Kuhn’s commitment to making it work was intensely personal. UMBC President Freeman A. Hrabowski, III, observes that “[Kuhn] and his family moved into one of the original farmhouses on the campus grounds – a small gray house that became his family’s residence, his office, and a welcoming place frequented by UMBC students and faculty members. Its porch became the catalog center for the library’s nascent 20,000-volume collection. That farmhouse is gone today, replaced by our library, which was named to honor Dr. Kuhn.”
Kuhn held both chancellorships until UMBC’s second commencement in 1971, when he gave up his leadership position at UMBC. He served as UMB’s chancellor until 1980.
Hrabowski notes that he continues to offer these thoughts – which Kuhn gave to the university’s first graduating class in 1970 – at each UMBC commencement: “If you bring to the future the same personal qualities and personal commitment you have brought to this campus as students, good and important things will happen to each of you, as well as to those around you… and the university community will be proud to have played a part in your life.”
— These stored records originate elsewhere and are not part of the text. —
(** ** The secondary coordinator: what the specification says *)

Section SecondaryClaims.
Context {Api : ApiTypes}.
Context {I R : Type}.
Context `{!Implements notifier.Alertmanager I}.
Context `{!Implements remoteAlertmanager R}.
Variable wall : nat -> time.Time.

Local Abbreviation Secondary := (Sys RemoteSecondaryForkedAlertmanager I R).

(** C3.  When the remote Alertmanager answers "not ready", [ApplyConfig]
    calls the remote [ApplyConfig] once, right after the [Ready] question,
    and makes no other call on the remote Alertmanager.  If that call
    returns nil, [lastSync] becomes the time read from the clock and nothing
    is logged; if it returns an error, the error is logged and the
    coordinator is left as it was. *)
Theorem not_ready_probes_remote_once (s : Secondary) (ctx : context_Context)
    (config : ptr AlertConfiguration) (name : string) (i : I) (r r1 r2 : R)
    (rerr : error) :
  wired s name i r ->
  invoke (Base notifier.Ready) r = (false, r1) ->
  invoke (Base (notifier.ApplyConfig ctx config)) r1 = (rerr, r2) ->
  exists (ierr : error) (s' : Secondary),
    RemoteSecondary.ApplyConfig wall ctx config s = Some (ierr, s') /\
    rcalls s' = rcalls s ++
      [Call (remote (self s)) (Base notifier.Ready) false;
       Call (remote (self s)) (Base (notifier.ApplyConfig ctx config)) rerr] /\
    match rerr with
    | None =>
        self s' = with_lastSync (self s) (wall (reads s)) /\
        logged s' = logged s
    | Some e =>
        self s' = self s /\
        logged s' = logged s ++
          [(name, log.Build_Entry log.LvlError
                    "Error applying config to the remote Alertmanager"
                    [("err", log.VErr e)])]
    end.
Proof.
  intros (Hlog & Hi & Hr) Hready Happly.
  destruct (invoke (notifier.ApplyConfig ctx config) i) as [ierr i'] eqn:Hint.
  destruct (ApplyConfig_probe wall s ctx config name i i' r r1 r2 ierr rerr)
    as (s' & Hrun & Hself & Hrcalls & _ & _ & _ & Hlogged & _); try assumption.
  exists ierr, s'. repeat split; try assumption.
  destruct rerr as [e|]; [now split|]. rewrite app_nil_r in Hlogged. now split.
Qed.

(** C4.  When the remote Alertmanager answers "ready" and the time since
    [lastSync] is less than [syncInterval], the only call on the remote
    Alertmanager is the [Ready] question: no upload and no remote
    [ApplyConfig].  The internal [ApplyConfig] runs, once, and its error is
    returned; the coordinator and the log are left as they were. *)
Theorem too_soon_only_local (s : Secondary) (ctx : context_Context)
    (config : ptr AlertConfiguration) (name : string) (i : I) (r r1 : R) :
  wired s name i r ->
  invoke (Base notifier.Ready) r = (true, r1) ->
  sinceLastSync wall s < syncInterval (self s) ->
  exists s' : Secondary,
    RemoteSecondary.ApplyConfig wall ctx config s =
      Some ((invoke (notifier.ApplyConfig ctx config) i).1, s') /\
    rcalls s' = rcalls s ++ [Call (remote (self s)) (Base notifier.Ready) true] /\
    icalls s' = icalls s ++
      [Call (internal (self s)) (notifier.ApplyConfig ctx config)
         (invoke (notifier.ApplyConfig ctx config) i).1] /\
    self s' = self s /\
    logged s' = logged s.
Proof.
  intros (Hlog & Hi & Hr) Hready Hsoon.
  destruct (invoke (notifier.ApplyConfig ctx config) i) as [ierr i'] eqn:Hint.
  destruct (ApplyConfig_too_soon wall s ctx config i i' r r1 ierr)
    as (s' & Hrun & Hself & Hrcalls & Hicalls & _ & _ & Hlogged & _);
    try assumption.
  exists s'. cbn. auto.
Qed.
As UMBC Magazine went to press, the university learned that the Maryland General Assembly approved $37.4 million for the first year of construction of a Performing Arts and Humanities Building.
Ground will be broken in June for the $170 million project. The first phase will include classrooms, class and open laboratories, multimedia study and collaboration spaces, a 275-seat main theater, a 100-seat black box theater, and support spaces.
John Jeffries, dean of the College of Arts, Humanities and Social Sciences, was delighted by the news. “At long last,” he observes, “our theatre department – and in the second phase, our music and dance departments – will have facilities worthy of their students and their talent.”
The presence of the humanities is also a big part of the equation, Jeffries adds. “The prominent position of the Dresher Center in the building,” he says, “and the presence of English and other humanities departments, will also substantially advance research, teaching and learning in the humanities at UMBC.”
Jeffries concludes by noting that “it will be a signature building on campus that will make it plain how important the arts and humanities are to UMBC and the state of Maryland.” The second phase of construction, which is planned for 2012, will include new dance and concert halls, and a new home for the departments of music, dance, philosophy and ancient studies.